Tasks (internal API)

class debusine.tasks.BaseTask(task_data: dict[str, Any], dynamic_task_data: dict[str, Any] | None = None)[source]

Bases: Generic

Base class for external tasks.

A BaseTask object serves two purposes: encapsulating the logic of what needs to be done to execute the task on an external worker (cf configure() and execute(), that are run on the worker), and supporting the server’s task-specific logic, such as scheduling and UI presentation.

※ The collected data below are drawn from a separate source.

(** ** Lists: filters, indices, order *)

Lemma Permutation_filter_bool {A} (p : A -> bool) l1 l2 :
  l1 ≡ₚ l2 -> List.filter p l1 ≡ₚ List.filter p l2.
Proof. induction 1; simpl; repeat case_match; eauto using Permutation. Qed.
Lemma elem_of_imap_pair {A} (l : list A) i x : (i, x) ∈ imap pair l -> x ∈ l.
Proof. intros (j & y & [= -> ->] & Hy)%elem_of_lookup_imap_1. by eapply list_elem_of_lookup_2. Qed.
Lemma map_snd_imap {A} (l : list A) : map snd (imap pair l) = l.
Proof.
  change (snd <$> imap pair l = l). apply list_eq. intros i. rewrite list_lookup_fmap, list_lookup_imap.
  by destruct (l !! i).
Qed.
Lemma filter_map_snd {A B} (p : B -> bool) (l : list (A * B)) :
  List.filter p (map snd l) = map snd (List.filter (fun x => p x.2) l).
Proof. induction l as [|[a b] l IH]; cbn; [done|]. destruct (p b); cbn; by rewrite IH. Qed.
Lemma StronglySorted_filter {A} (R : relation A) (p : A -> bool) l :
  StronglySorted R l -> StronglySorted R (List.filter p l).
Proof.
  induction 1 as [|x l _ IH Hx]; cbn; [constructor|]. destruct (p x); [|done]. constructor; [done|].
  rewrite Forall_forall in *. intros y Hy%list_elem_of_In%filter_In. apply Hx, list_elem_of_In, Hy.
Qed.
Lemma StronglySorted_weaken {A} (R R' : relation A) l :
  StronglySorted R l -> (forall x y, x ∈ l -> y ∈ l -> R x y -> R' x y) -> StronglySorted R' l.
Proof.
  induction 1 as [|x l _ IH Hx]; intros HR; [constructor|]. constructor; [apply IH; set_solver|].
  rewrite Forall_forall in *. intros y Hy. apply HR; [set_solver..|auto].
Qed.
Lemma imap_pair_sorted {A} (l : list A) : StronglySorted (fun x y => (x.1 < y.1)%nat) (imap pair l).
Proof.
  enough (forall k, StronglySorted (fun x y : nat * A => (x.1 < y.1)%nat) (imap (fun i x => ((k + i)%nat, x)) l)) as H2
    by (apply (H2 0%nat)).
  induction l as [|a l IH]; intros k; cbn; [constructor|]. constructor.
  - specialize (IH (S k)). erewrite imap_ext; [exact IH|]. intros i x _. cbn. f_equal. lia.
  - rewrite Forall_forall. intros [j x] (i & y & E1 & _)%elem_of_lookup_imap_1. cbn in *. simplify_eq. lia.
Qed.

(** ** Record updates

    Rust code that fills a large struct field by field is modelled with
    [r <| field := v |>]: a record type declares its eta expansion once and the
    setter of each field is found from it. *)

Class Eta (R : Type) := eta : R -> R.
Class Setter {R E : Type} (getter : R -> E) := set : (E -> E) -> R -> R.
Arguments set {R E} getter {_}.

Ltac solve_setter :=
  match goal with
  | |- @Setter ?R ?E ?getter =>
      let inst := constr:(_ : Eta R) in
      let e := eval red in inst in
      let p := eval pattern getter in e in
      match p with
      | ?s _ =>
          let t := eval cbv beta in (fun (f : E -> E) => s (fun r => f (getter r))) in
          exact t
      end
  end.
#[export] Hint Extern 1 (Setter _) => solve_setter : typeclass_instances.

Declare Scope record_scope.
Notation "r <| f := v |>" := (set f (fun _ => v) r)
  (at level 1, f at level 0, left associativity, format "r  <|  f  :=  v  |>") : record_scope.
Notation "r <| f ::= g |>" := (set f g r)
  (at level 1, f at level 0, left associativity, format "r  <|  f  ::=  g  |>") : record_scope.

Scheduling support is done in a two-step process: collating metadata from each worker (with the analyze_worker() method that is run on a worker) and then, based on this metadata, see if a task is suitable (with can_run_on() that is executed on the scheduler).

If tag-based scheduling is in use, that is replaced by :py:meth`get_provided_worker_tags`, which runs on the worker and reports provided worker tags that need to match what tasks require.

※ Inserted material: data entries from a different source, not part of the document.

(* ===== verification/Codec.v ===== *)
(** * Rust values and their JSON encoding

    The models use [Z] for machine integers and [string] for byte strings, so a
    record of the model may hold values no Rust value has.  [RustValue] is the
    predicate that singles out the ones the source's types can hold, and
    [JsonCodec] states what the program relies on from [serde_json] for them.
    [serial_codec] shows that the interface can be implemented. *)

From S2P Require Import Prelude Strings.
#[local] Open Scope string_scope.
#[local] Open Scope Z_scope.

(** ** Values of Rust types *)

Class RustValue (A : Type) := well_typed : A -> bool.
Definition u32_ok (z : Z) : bool := (0 <=? z) && (z <=? u32_max).
Definition u64_ok (z : Z) : bool := (0 <=? z) && (z <=? u64_max).

Definition continuation (c : ascii) : bool := between 128 191 (byte_val c).
(** The byte sequences [str] admits (shortest forms, no surrogates, at most
    U+10FFFF). *)
Fixpoint valid_utf8 (s : string) : bool :=
  match s with
  | "" => true
  | String a s1 =>
      let b0 := byte_val a in
      if b0 <? 128 then valid_utf8 s1 else
      match s1 with
      | "" => false
      | String b s2 =>
          let b1 := byte_val b in
          if between 194 223 b0 then continuation b && valid_utf8 s2 else
          match s2 with
          | "" => false
          | String c s3 =>
              if between 224 239 b0 then
                between (if b0 =? 224 then 160 else 128) (if b0 =? 237 then 159 else 191) b1
                && continuation c && valid_utf8 s3
              else
              match s3 with
              | "" => false
              | String d s4 =>
                  between 240 244 b0
                  && between (if b0 =? 240 then 144 else 128) (if b0 =? 244 then 143 else 191) b1
                  && continuation c && continuation d && valid_utf8 s4
              end
          end
      end
  end.
#[export] Instance rust_string : RustValue string := valid_utf8.
#[export] Instance rust_bool : RustValue bool := fun _ => true.
#[export] Instance rust_vec `{RustValue A} : RustValue (list A) := forallb well_typed.
#[export] Instance rust_option `{RustValue A} : RustValue (option A) :=
  fun o => match o with Some a => well_typed a | None => true end.

(** ** The interface of [serde_json] *)

(** [to_vec] of a value parses back to it, and what parses is a value of the
    type. *)
Class JsonCodec (A : Type) `{RustValue A} := {
  to_vec : A -> string;
  from_slice : string -> option A;
  from_slice_to_vec : forall a, well_typed a = true -> from_slice (to_vec a) = Some a;
  from_slice_typed : forall s a, from_slice s = Some a -> well_typed a = true;
}.

(** ** Lemmas *)

Lemma ascii_utf8 p s :
  (forall c, p c = true -> byte_val c < 128) -> all_bytes p s = true -> valid_utf8 s = true.
Proof.
  intros Hp. induction s as [|c s IH]; cbn [all_bytes valid_utf8]; [done|].
  intros Hs. apply andb_true_iff in Hs as [Hc Hs]. apply Hp in Hc.
  rewrite (proj2 (Z.ltb_lt _ _) Hc). auto.
Qed.

(** ** A concrete codec

    Field lists, each byte marked with [1] and each field closed with [0]. *)

Fixpoint quote (s rest : string) : string :=
  match s with
  | "" => String "0" rest
  | String c s => String "1" (String c (quote s rest))
  end.
Fixpoint quote_fields (l : list string) : string :=
  match l with [] => "" | s :: l => quote s (quote_fields l) end.
Definition cons_head (c : ascii) (l : list string) : list string :=
  match l with [] => [] | s :: l => String c s :: l end.
Fixpoint fields (s : string) : list string :=
  match s with
  | "" => []
  | String m s => if Ascii.eqb m "0" then "" :: fields s
                  else match s with "" => [] | String c s => cons_head c (fields s) end
  end.

Class Serial (A : Type) := {
  serialize : A -> string;
  deserialize : string -> option A;
  deserialize_serialize : forall a, deserialize (serialize a) = Some a;
}.

Lemma fields_quote_fields l : fields (quote_fields l) = l.
Proof.
  induction l as [|s l IH]; [done|]. cbn [quote_fields].
  induction s as [|c s IHs]; cbn; [by rewrite IH|]. by rewrite IHs.
Qed.

#[export] Instance serial_string : Serial string :=
  {| serialize s := s; deserialize := Some; deserialize_serialize _ := eq_refl |}.

(** Numbers by the bits of their encoding. *)
Fixpoint bits (p : positive) : string :=
  match p with
  | xH => ""
  | xO p => String "0" (bits p)
  | xI p => String "1" (bits p)
  end.
Fixpoint unbits (s : string) : positive :=
  match s with
  | "" => xH
  | String c s => if Ascii.eqb c "0" then xO (unbits s) else xI (unbits s)
  end.
Lemma unbits_bits p : unbits (bits p) = p.
Proof. induction p; cbn; by f_equal. Qed.
#[export] Instance serial_Z : Serial Z.
Proof.
  refine {| serialize z := bits (encode z); deserialize s := decode (unbits s) |}.
  intros z. by rewrite unbits_bits, decode_encode.
Defined.
#[export] Instance serial_bool : Serial bool.
Proof.
  refine {| serialize (b : bool) := if b then "t" else "f"; deserialize s := Some (String.eqb s "t") |}.
  by intros [].
Defined.

Section SerialVec.
Context `{Serial A}.
Lemma mapM_deserialize l : mapM deserialize (map serialize l) = Some l.
Proof. induction l as [|a l IH]; cbn; [done|]. by rewrite deserialize_serialize; cbn; rewrite IH. Qed.
#[export] Instance serial_vec : Serial (list A).
Proof.
  refine {| serialize (l : list A) := quote_fields (map serialize l);
            deserialize s := mapM deserialize (fields s) |}.
  intros l. rewrite fields_quote_fields. apply mapM_deserialize.
Defined.
#[export] Instance serial_option : Serial (option A).
Proof.
  refine {| serialize (o : option A) := match o with Some a => String "s" (serialize a) | None => "" end;
            deserialize s := match s with "" => Some None
                             | String _ s => a ← deserialize s; Some (Some a) end |}.
  intros [a|]; [|done]. by rewrite deserialize_serialize.
Defined.
End SerialVec.

Section SerialCodec.
Context (A : Type) `{Serial A, RustValue A}.
Definition serial_from_slice (s : string) : option A :=
  a ← deserialize s;
  if well_typed a then Some a else None.
Definition serial_codec : JsonCodec A.
Proof.
  refine {| to_vec := serialize; from_slice := serial_from_slice |}; unfold serial_from_slice.
  - intros a Ha. rewrite deserialize_serialize. cbn. by rewrite Ha.
  - intros s a. destruct (deserialize s) as [b|]; cbn; [|done].
    destruct (well_typed b) eqn:Hb; congruence.
Defined.
End SerialCodec.

(** Solves the round trip of a record serialised as its field list. *)
Ltac solve_serial :=
  intros []; rewrite fields_quote_fields; repeat (rewrite deserialize_serialize; cbn [mbind option_bind]);
  reflexivity.

(** ** A concrete digest *)

(** A 32-bit checksum printed as 64 digits: any 64 lowercase hex digits are a
    digest. *)
Fixpoint checksum (acc : Z) (s : string) : Z :=
  match s with
  | "" => acc
  | String c s => checksum ((acc * 31 + byte_val c) mod 4294967296) s
  end.
Definition toy_hex (s : string) : string := fmt_padded 64 (checksum 7 s).

(** Refutes [E : f = Err e] by evaluating [f]. *)
Ltac not_err E :=
  match type of E with ?f = _ =>
    let H := fresh in
    assert (H : is_ok f = true) by (vm_compute; reflexivity); rewrite E in H; discriminate H
  end.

Most concrete task implementations should inherit from RunCommandTask instead.

TASK_TYPE: TaskTypes

The worker type must be suitable for the task type. TaskTypes.WORKER requires an external worker; TaskTypes.SERVER requires a Celery worker; TaskTypes.SIGNING requires a signing worker.

TASK_VERSION: int | None = None

Must be overridden by child classes to document the current version of the task’s code. A task will only be scheduled on a worker if its task version is the same as the one running on the scheduler.

__init__(task_data: dict[str, Any], dynamic_task_data: dict[str, Any] | None = None) None[source]

Initialize the task.

abort() None[source]

Task does not need to be executed. Once aborted cannot be changed.

property aborted: bool

Return if the task is aborted.

Tasks cannot transition from aborted -> not-aborted.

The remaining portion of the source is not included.